As Vault evolved, the spirit of creative respect and collaboration became so strong that Vans soon elevated one of their own to headline status. Starting out at Stussy where he created logos and graphics, Taka Hayashi joined Vans in 2008, quickly making a name for himself. Encouraged to express his free-wheeling individuality, Hayashi went on a creative rampage, experimenting with Vans heritage, premium materials, unorthodox shapes and a myriad of ethno influences. Hayashi’s trademark touch of timeless styling and intricate detailing quickly became evident. New models like the shin-creeping No Quarter and the leisurely Akat LX cemented his cachet.
Notoriously shy and reluctant to speak about his work, I managed to briefly corner the quiet genius to quiz him about his role at Vans. ‘In 2004 I was approached to work on the second Vans Syndicate project and I was really excited, being a huge fan of Vans since I was a little kid. My objective has always been to create a high-end quality product that ties back to our skate/surf DNA with a twist.’ Steve Mills acknowledged Hayashi’s contribution and the creative freedom he was given under Vault.

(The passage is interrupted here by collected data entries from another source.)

(** * pms5003: frame synchronisation, validation, decoding and averaging

    A shallow embedding of [src/pms5003.c], the reader for the PMS5003
    particulate-matter sensor, and the properties of its frame engine.

    Conventions of the embedding.
    - A byte of the serial line is a [byte] (256 constructors), its numeric
      value is [byte_val].
    - An [unsigned short] is a [Z] in [0, 65536); a [size_t] is a [Z] with its
      wrap-around at [2^64] written out.
    - A [double] is a primitive binary64 [float]; [+=] and [/=] are
      [PrimFloat.add] and [PrimFloat.div]; an integer is converted with
      round-to-nearest-even ([double_of_Z]).
    - The host is little-endian (the program byte-swaps every word it reads
      unconditionally, so this is the only host on which the length test
      [data[0] == 28] can succeed on a real frame).
    - The serial line, the read failures of [read(2)] and the delivery of
      [SIGALRM] are a list of [event]s: an [Alarm] is a signal taken while the
      process is in a [read]. The handler is installed without a mask, so a
      signal can also arrive between two statements of the update of lines
      171-175; the globals it then finds are [interrupted_accumulate].
    - [exit] ends the run with the status the parent process observes. *)

From Stdlib Require Import ZArith Lia Bool String Floats.
From Stdlib Require Import Strings.Byte List Permutation.
Import ListNotations.
Local Open Scope Z_scope.

(** ** Bytes and 16-bit words *)

Definition byte_val (b : byte) : Z := Z.of_N (Byte.to_N b).

(** The value of an [unsigned short] stored at two consecutive addresses
    [lo], [hi] of a little-endian host. *)
Definition load_u16 (lo hi : byte) : Z :=
  Z.lor (byte_val lo) (Z.shiftl (byte_val hi) 8).

(** [unsigned short data[15]] seen through the buffer that [forced_read]
    filled: consecutive pairs of bytes. *)
Fixpoint shorts_of_bytes (bs : list byte) : list Z :=
  match bs with
  | lo :: hi :: rest => load_u16 lo hi :: shorts_of_bytes rest
  | _ => []
  end.

(** [__bswap_16] of <byteswap.h>. *)
Definition bswap_16 (x : Z) : Z :=
  Z.lor (Z.land (Z.shiftr x 8) 255) (Z.shiftl (Z.land x 255) 8).

(** The byte at offset [i] of the word array viewed as unsigned chars (the
    cast in line 166): byte [i] of its memory image, low byte first. *)
Definition uchar_at (data : list Z) (i : nat) : Z :=
  let w := nth (Nat.div i 2) data 0 in
  if Nat.even i then Z.land w 255 else Z.land (Z.shiftr w 8) 255.

(** ** [size_t] arithmetic *)

Definition SIZE_MAX1 : Z := 2 ^ 64.

Definition size_t_add (a b : Z) : Z := (a + b) mod SIZE_MAX1.

(** ** Frame validation (main, lines 154-168) *)

(** [sizeof(data)] and [sizeof(data[0])] for [unsigned short data[15]]. *)
Definition sizeof_data : nat := 30.
Definition sizeof_data0 : nat := 2.

(** Lines 155-157: the block read after the marker, every word swapped. *)
Definition swapped_words (buf : list byte) : list Z :=
  map bswap_16 (shorts_of_bytes buf).

(** Lines 164-166: [check_sum = 0x42 + 0x4d; for (i < 28) check_sum += bytes[i]]. *)
Definition check_sum (data : list Z) : Z :=
  fold_left (fun acc i => size_t_add acc (uchar_at data i))
            (seq 0 (sizeof_data - sizeof_data0)) (0x42 + 0x4d).

(** Line 160: the frame passes the length test. *)
Definition length_ok (data : list Z) : bool := nth 0 data 0 =? 2 * 13 + 2.

(** Line 167: the frame passes the checksum test. *)
Definition sum_ok (data : list Z) : bool := check_sum data =? nth 14 data 0.

(** Both tests, in the order of the two [continue] statements. *)
Definition frame_ok (data : list Z) : bool :=
  if negb (length_ok data) then false
  else if negb (sum_ok data) then false
  else true.

(** ** The protocol's words for a frame, on the wire bytes *)

(** Big-endian value of two wire bytes. *)
Definition be16 (hi lo : byte) : Z := 256 * byte_val hi + byte_val lo.

Definition wire_sum (bs : list byte) : Z :=
  fold_right (fun b acc => byte_val b + acc) 0 bs.

(** Field [k] (0-based) of the 30 bytes that follow the marker. *)
Definition wire_field (buf : list byte) (k : nat) : Z :=
  be16 (nth (2 * k) buf x00) (nth (2 * k + 1) buf x00).

(** The sum the protocol prescribes: the two marker bytes and every byte
    of the frame but the last two, modulo 65536. *)
Definition wire_checksum (buf : list byte) : Z :=
  (0x42 + 0x4d + wire_sum (firstn 28 buf)) mod 65536.

Definition wire_valid (buf : list byte) : bool :=
  (wire_field buf 0 =? 28) && (wire_field buf 14 =? wire_checksum buf).

(** ** Doubles *)

(** Conversion of an integer to [double], rounding to nearest even. It is
    exact on every [unsigned short]. *)
Definition double_of_Z (z : Z) : float :=
  SF2Prim (binary_normalize prec emax z 0 false).

(** ** Output records *)

(** One printf conversion of [print_data]: ["%.<precision>f"] of a double, or
    ["%lu"] of a [size_t]. *)
Inductive conversion : Type :=
| Fixed (precision : nat) (v : float)
| Unsigned (n : Z).

(** What one call of [print_data] writes to stdout: the keys of the object
    in the order they are printed, each with the conversion of its value. *)
Definition record : Type := list (string * conversion).

(** What the program writes to stderr. *)
Inductive diagnostic : Type :=
| fatal_read (num_read count : nat)
| warning_no_data_frames.

(** ** Program state: the globals [avg_sum] and [avg_num] (lines 100-102) *)

Record state : Type := mkState {
  avg_sum : list float;
  avg_num : Z
}.

Definition initial_state : state :=
  {| avg_sum := repeat 0%float 12; avg_num := 0 |}.

(** [sizeof(avg_sum) / sizeof(avg_sum[0])]. *)
Definition avg_len : nat := 12.

(** ** The byte source *)

(** What the process meets when it calls [read]: a byte of the line, a
    failed read ([read] returning less than 1), or the alarm signal armed by
    [alarm(average_over)]. *)
Inductive event : Type :=
| Data (b : byte)
| ReadError
| Alarm.

Inductive stop_reason : Type :=
| Starved                          (* nothing more on the line: blocked in read *)
| ReadFailed (num_read count : nat) (* forced_read prints and calls exit(-1) *)
| Signalled.                       (* SIGALRM delivered: the handler runs *)

Inductive read_result : Type :=
| Got (buf : list byte) (rest : list event)
| NoRead (why : stop_reason).

(** [forced_read] (lines 57-71): exactly [count] bytes, or no return. The
    program calls it with a count of 1 and of 30 only. *)
Fixpoint forced_read_from (num_read : nat) (src : list event) (todo count : nat)
         {struct todo} : read_result :=
  match todo with
  | O => Got [] src
  | S todo' =>
    match src with
    | [] => NoRead Starved
    | Data b :: rest =>
      match forced_read_from (S num_read) rest todo' count with
      | Got bs rest' => Got (b :: bs) rest'
      | NoRead why => NoRead why
      end
    | ReadError :: _ => NoRead (ReadFailed num_read count)
    | Alarm :: _ => NoRead Signalled
    end
  end.

Definition forced_read (src : list event) (count : nat) : read_result :=
  forced_read_from 0 src count count.

(** The status a parent sees after [exit(code)]. *)
Definition exit_status (code : Z) : Z := Z.land code 255.

(** How a run ends: still blocked in [read] with everything consumed, or
    exited with a status, after the records on stdout and the lines on stderr. *)
Inductive outcome : Type :=
| Blocked (st : state) (out : list record)
| Exited (status : Z) (out : list record) (err : list diagnostic).

(** One turn of the [for (;;)] of [main]. *)
Inductive step : Type :=
| Next (st : state) (emitted : list record) (rest : list event)
| Stop (why : stop_reason).

Section Program.

(** The build-time sensor variant (line 12). *)
Variable T_VERSION : Z.

(** The clock: [elapsed n] is [difftime(current_time, start_time)] at the
    call of [print_data] that follows [n] earlier ones. *)
Variable elapsed : nat -> float.

Local Open Scope string_scope.

Definition DATA11_STRING : string :=
  if (T_VERSION =? 0)%Z then "count_5um" else "temperature".

Definition DATA12_STRING : string :=
  if (T_VERSION =? 0)%Z then "count_10um" else "humidity".

Definition labels : list string :=
  [ "std_pm1"; "std_pm2_5"; "std_pm10";
    "atm_pm1"; "atm_pm2_5"; "atm_pm10";
    "count_0_3um"; "count_0_5um"; "count_1um";
    "count_2_5um"; DATA11_STRING; DATA12_STRING ].

(** Lines 89-92: under [T_VERSION == 1] entries 10 and 11 are divided by 10. *)
Definition scaled (data : list float) (i : nat) : float :=
  if ((T_VERSION =? 1)%Z && (Nat.eqb i 10 || Nat.eqb i 11))%bool
  then (nth i data 0 / 10)%float
  else nth i data 0%float.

‘We don’t put a lot of parameters on Taka Hayashi’s signature line. But then again, even though Taka is pushing the envelope on traditional sneaker design, a lot of the time he ends up with strong ties back to our heritage.’

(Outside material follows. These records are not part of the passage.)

(** * ARVE: radial velocities from cross-correlation, and the velocity
      power spectral density

    A shallow embedding of [arve/data.py] (class [Data], method
    [compute_vrad_ccf]), [arve/star/compute_vpsd.py] and
    [arve/star/plot_vpsd_components.py].

    Numbers.  The Python code works on [numpy.float64].  The embedding
    idealises them as real numbers ([R]): rounding, [inf] and [nan] are not
    represented, except where the source itself stores a [nan] on purpose
    (the empty bins of [compute_vpsd]), which is modelled by [option R].
    Division is the total division of [R]: where float64 would produce
    [inf] or [nan] (a zero denominator, the logarithm of a non-positive
    number, a fractional power of a negative number) the model has no
    counterpart, and the statements that depend on such a value carry the
    hypothesis that excludes it.

    One rounding decides what the program returns and is not idealised:
    the edges of the bins of [compute_vpsd] are [10 ** log10 f], which in
    float64 need not be [f].  There the float64 logarithm and power of ten
    are parameters of the model ([Star.freq_bin]).

    Failures.  Python exceptions are modelled by the type [exn] and code that
    may raise returns a [result]. *)

From Stdlib Require Import String Ascii.
From Stdlib Require Import Reals List ZArith Lra Lia Bool Permutation Sorted.
Import ListNotations.
Open Scope R_scope.

(* ================================================================== *)
(** * Python: exceptions and sequencing *)

Module Py.

(** The exception classes the modelled code can raise.  [DomainError] is the
    failure the specification gives to the Doppler shift of an empty array;
    [OptimizeError] stands for whatever [scipy.optimize.curve_fit] raises. *)
Inductive exn : Type :=
| KeyError
| ValueError
| TypeError
| IndexError
| NameError
| DomainError
| OptimizeError.

Inductive result (A : Type) : Type :=
| Ok (a : A)
| Raise (e : exn).

Arguments Ok {A} a.
Arguments Raise {A} e.

Definition bind {A B : Type} (m : result A) (k : A -> result B) : result B :=
  match m with
  | Ok a => k a
  | Raise e => Raise e
  end.

Definition is_ok {A : Type} (m : result A) : bool :=
  match m with Ok _ => true | Raise _ => false end.

(** [mapM f l]: a [for] loop that stops at the first exception. *)
Fixpoint mapM {A B : Type} (f : A -> result B) (l : list A) : result (list B) :=
  match l with
  | [] => Ok []
  | x :: t =>
      match f x with
      | Raise e => Raise e
      | Ok y =>
          match mapM f t with
          | Raise e => Raise e
          | Ok ys => Ok (y :: ys)
          end
      end
  end.

End Py.

Import Py.

Notation "x <- m ;; k" := (Py.bind m (fun x => k))
  (at level 61, m at next level, right associativity).
Notation "' p <- m ;; k" := (Py.bind m (fun x => match x with p => k end))
  (at level 61, p pattern, m at next level, right associativity).

(* ================================================================== *)
(** * The parts of numpy and of the Python builtins the code uses *)

Module Np.

Definition Rltb (x y : R) : bool := if Rlt_dec x y then true else false.

(** [np.sum]: accumulation from the left. *)
Definition sum (a : list R) : R := fold_left Rplus a 0.

(** Elementwise binary operation on two arrays of the same length. *)
Fixpoint map2 {A B C : Type} (f : A -> B -> C) (a : list A) (b : list B) : list C :=
  match a, b with
  | x :: a', y :: b' => f x y :: map2 f a' b'
  | _, _ => []
  end.

(** [a[k]] for an integer [k]: negative indices count from the end, an index
    outside [-len, len) raises [IndexError]. *)
Definition get (a : list R) (k : Z) : result R :=
  let n := Z.of_nat (length a) in
  if ((0 <=? k) && (k <? n))%Z then Ok (nth (Z.to_nat k) a 0)
  else if ((- n <=? k) && (k <? 0))%Z then Ok (nth (Z.to_nat (k + n)) a 0)
  else Raise IndexError.

(** [a[ks]] for an integer index array [ks]. *)
Definition take (a : list R) (ks : list Z) : result (list R) :=
  mapM (get a) ks.

(** [m[i]] for a two-dimensional array and a loop index [i]. *)
Definition row (m : list (list R)) (i : nat) : result (list R) :=
  match nth_error m i with
  | Some r => Ok r
  | None => Raise IndexError
  end.

(** [a[idx]] for a boolean array [idx]: the lengths must agree. *)
Fixpoint select {A : Type} (a : list A) (idx : list bool) : list A :=
  match a, idx with
  | x :: a', b :: idx' => if b then x :: select a' idx' else select a' idx'
  | _, _ => []
  end.

Definition bool_index {A : Type} (a : list A) (idx : list bool) : result (list A) :=
  if Nat.eqb (length a) (length idx) then Ok (select a idx) else Raise IndexError.

(** [np.max], [np.min] and the builtins [max], [min] on a one-dimensional
    array: [ValueError] on an empty one. *)
Definition max (a : list R) : result R :=
  match a with
  | [] => Raise ValueError
  | x :: t => Ok (fold_left Rmax t x)
  end.

Definition min (a : list R) : result R :=
  match a with
  | [] => Raise ValueError
  | x :: t => Ok (fold_left Rmin t x)
  end.

(** [np.argmin]: the index of the first occurrence of the minimum. *)
Fixpoint argmin_from (best : R) (besti i : nat) (a : list R) : nat :=
  match a with
  | [] => besti
  | x :: t =>
      if Rlt_dec x best then argmin_from x i (S i) t
      else argmin_from best besti (S i) t
  end.

Definition argmin (a : list R) : result nat :=
  match a with
  | [] => Raise ValueError
  | x :: t => Ok (argmin_from x 0%nat 1%nat t)
  end.

(** [np.where(m)[0]]: the indices at which the boolean array is true. *)
Fixpoint where_from (i : nat) (m : list bool) : list nat :=
  match m with
  | [] => []
  | b :: t => if b then i :: where_from (S i) t else where_from (S i) t
  end.

Definition where_true (m : list bool) : list nat := where_from 0 m.

(** [idxs[0]] on an index array. *)
Definition first (idxs : list nat) : result nat :=
  match idxs with
  | [] => Raise IndexError
  | k :: _ => Ok k
  end.

(** [vrads[k]] for a non-negative integer [k]. *)
Definition at_nat (a : list R) (k : nat) : result R :=
  match nth_error a k with
  | Some x => Ok x
  | None => Raise IndexError
  end.

(** [np.searchsorted(a, x, side="right")] on a sorted array [a]: the index
    [i] with [a[i-1] <= x < a[i]], that is the number of leading elements
    that are [<= x]. *)
Fixpoint searchsorted_right (a : list R) (x : R) : nat :=
  match a with
  | [] => 0%nat
  | y :: t => if Rle_dec y x then S (searchsorted_right t x) else 0%nat
  end.

(** [np.gradient(a)] with unit spacing: one-sided differences at the two
    ends, central differences inside; fewer than two elements raise
    [ValueError]. *)
Definition gradient_at (a : list R) (j : nat) : R :=
  let n := length a in
  if Nat.eqb j 0 then nth 1 a 0 - nth 0 a 0
  else if Nat.eqb j (n - 1) then nth (n - 1) a 0 - nth (n - 2) a 0
  else (nth (j + 1) a 0 - nth (j - 1) a 0) / 2.

Definition gradient (a : list R) : result (list R) :=
  if Nat.ltb (length a) 2 then Raise ValueError
  else Ok (map (gradient_at a) (seq 0 (length a))).

(** [np.linspace(start, stop, num)], [num >= 2], end point included: the
    samples [start + i * step] with the last one overwritten by [stop]. *)
Definition linspace (start stop : R) (num : nat) : list R :=
  let step := (stop - start) / INR (num - 1) in
  map (fun i => INR i * step + start) (seq 0 (num - 1)) ++ [stop].

(** [np.log10] on a positive number. *)
Definition log10 (x : R) : R := ln x / ln 10.

(** [y] is a whole number. *)
Definition is_integer (y : R) : Prop := y = IZR (Int_part y).

(** [x ** y] on float64 numbers: [1] when [y] is zero, [exp (y * ln x)] for
    a positive base, [0] for the base zero and a positive exponent, and for
    a negative base the integer power when [y] is a whole number.  In the
    two remaining cases float64 has no number to give, [inf] for the base
    zero with a negative exponent and [nan] for a negative base with a
    fractional exponent: [power_real] excludes them, and the value of
    [power] means nothing there. *)
Definition power (x y : R) : R :=
  if Req_dec_T y 0 then 1
  else if Rlt_dec 0 x then Rpower x y
  else if Req_dec_T x 0 then 0
  else if Req_dec_T y (IZR (Int_part y)) then powerRZ x (Int_part y)
  else 0.

Definition power_real (x y : R) : Prop :=
  y = 0 \/ 0 < x \/ (x = 0 /\ 0 < y) \/ (x < 0 /\ is_integer y).

(** [np.mean] of a non-empty array. *)
Definition mean (a : list R) : R := sum a / INR (length a).

(** [np.delete(a, idxs)]: the array without the entries at [idxs]. *)
Definition delete {A : Type} (a : list A) (idxs : list nat) : list A :=
  map snd
      (filter (fun p => negb (existsb (Nat.eqb (fst p)) idxs))
              (combine (seq 0 (length a)) a)).

(** Truth value of an array, as [bool(a)] computes it on the flattened
    elements: an array with more than one element raises [ValueError], one
    element is true when it is non-zero, and an empty array is false (recent
    numpy versions raise [ValueError] there instead; see [Data.read_spec],
    where both behaviours lead to the same exception). *)
Definition truth (flat : list R) : result bool :=
  match flat with
  | [] => Ok false
  | [x] => Ok (if Req_dec_T x 0 then false else true)
  | _ => Raise ValueError
  end.

(** Smallest integer that is not below [x]. *)
Definition ceil (x : R) : Z := (- Int_part (- x))%Z.

(** [np.arange(start, stop, step)] on floats, [step <> 0]:
    [ceil((stop - start) / step)] samples [start + i * step] (none when
    that number is not positive). *)
Definition arange (start stop step : R) : list R :=
  map (fun i => start + INR i * step)
      (seq 0 (Z.to_nat (ceil ((stop - start) / step)))).

End Np.

(* ================================================================== *)
(** * [arve/data.py]: class [Data] *)

Module Data.

(** Speed of light in km/s. *)
Definition c_light : R := 299792.458.

(** Modelled from the spec: [arve.functions.doppler_shift] is called by
    [compute_vrad_ccf] but is not among the sources.  The specification
    (section 4.1) gives it as the elementwise [wavelength * (1 + v / c)],
    [v] in km/s and [c] the speed of light in km/s, failing with
    [DomainError] on an empty wavelength array. *)
Definition doppler_shift (wave : list R) (v : R) : result (list R) :=
  match wave with
  | [] => Raise DomainError
  | _ :: _ => Ok (map (fun x => x * (1 + v / c_light)) wave)
  end.

(** The dictionary [self.spec].  [Data.__init__] sets it to [{}] and
    [add_spec] replaces it by a dictionary holding every key, so the state is
    either the empty dictionary ([None] below) or a full record.  [time] and
    [wave] are one-dimensional arrays, [flux_val] and [flux_err] hold one row
    per epoch; any of them can be [None]. *)
Record spec_dict : Type := {
  time : option (list R);
  wave : option (list R);
  flux_val : option (list (list R));
  flux_err : option (list (list R));
  time_unit : option string;
  wave_unit : option string;
  flux_unit : option string
}.

(** [add_spec] (lines 26-56). *)
Definition add_spec (time wave : option (list R))
    (flux_val flux_err : option (list (list R)))
    (time_unit wave_unit flux_unit : option string) : option spec_dict :=
  Some {| time := time; wave := wave; flux_val := flux_val;
          flux_err := flux_err; time_unit := time_unit;
          wave_unit := wave_unit; flux_unit := flux_unit |}.

(** Truth value of a dictionary entry: [None] is false. *)
Definition truth1 (v : option (list R)) : result bool :=
  match v with
  | None => Ok false
  | Some a => Np.truth a
  end.

Definition truth2 (v : option (list (list R))) : result bool :=
  match v with
  | None => Ok false
  | Some m => Np.truth (concat m)
  end.

(** [x and y]: [y] is evaluated only when [x] is true. *)
Definition and_then (x : result bool) (y : result bool) : result bool :=
  b <- x ;; if b then y else Ok false.

(** Lines 99-119: the four arrays are read from [self.spec] (a missing key
    raises [KeyError]), the test [not (time and wave and flux_val and
    flux_err)] raises [ValueError], and the [isinstance] checks raise
    [TypeError] (they cannot fail on the arrays of [spec_dict]). *)
Definition read_spec (spec : option spec_dict)
  : result (list R * list R * list (list R) * list (list R) * option string) :=
  match spec with
  | None => Raise KeyError
  | Some d =>
      ok <- and_then (truth1 (time d))
              (and_then (truth1 (wave d))
                 (and_then (truth2 (flux_val d)) (truth2 (flux_err d)))) ;;
      if negb ok then Raise ValueError
      else
        match time d, wave d, flux_val d, flux_err d with
        | Some t, Some wv, Some fv, Some fe => Ok (t, wv, fv, fe, time_unit d)
        | _, _, _, _ => Raise TypeError
        end
  end.








(** [mask.endswith(suffix)]. *)
Definition endswith (s suffix : string) : bool :=
  let n := String.length s in
  let m := String.length suffix in
  Nat.leb m n && String.eqb (substring (n - m) m s) suffix.

(** [mask.split("_")[0]]: the part before the first underscore. *)
Fixpoint before_underscore (s : string) : string :=
  match s with
  | EmptyString => EmptyString
  | String c rest =>
      if Ascii.eqb c "_"%char then EmptyString else String c (before_underscore rest)
  end.

Section MaskChoice.

(** [arve.functions.sptype_to_num]: a collaborator that is not among the
    sources; it turns a spectral type into a number. *)
Variable sptype_to_num : string -> R.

We all know a kiss from an idol can turn a frog into the Fresh Prince, but brilliant marketing and providing less supply than demand can also breed envy and intrigue. Since inception, Vault has been very shrewd in manipulating the evolving rules of hype-generation. Hooking up with big names for colabs is a start, but it’s the canny way Vans has marketed those Vault releases that has helped build the line’s elusive appeal. When Vault say limited, they mean it. There were only 100 pairs of each of The Simpsons pairs manufactured and just 12 pairs of the Major League Baseball team shoes. You don’t make a lot of dollars when you’re booking those kinds of numbers, but you do earn some headlines.
See you in ten
Work alongside outsiders at the top of their game, respect the talented people within your own company, dictate the direction and make it feel even more special by capping production. The Vault by Vans story reads like the definitive how-to-create-a-brand guide, so it’s easy to see why Mills was confident from the start that Vault would ‘absolutely’ last ten years. But could anyone have predicted a decade ago that the flow-on effect to the Vans brand at large would be so conspicuous? It’s not just Vault anniversary parties where Vans vulcs dominate. Take a look down at any music festival in the last few years. There’s more jazz stripes than jazz cigarettes on the dancefloor.
Where to from here? How do you keep a good thing going? ‘It’s hard to tell,’ Mills says. ‘Vault is like a clay sculpture. We are constantly tweaking it, adding to it, taking away and adapting. There will always be room for improvement but our biggest critic is ourselves so as long as we stay focused, we will continue to deliver.’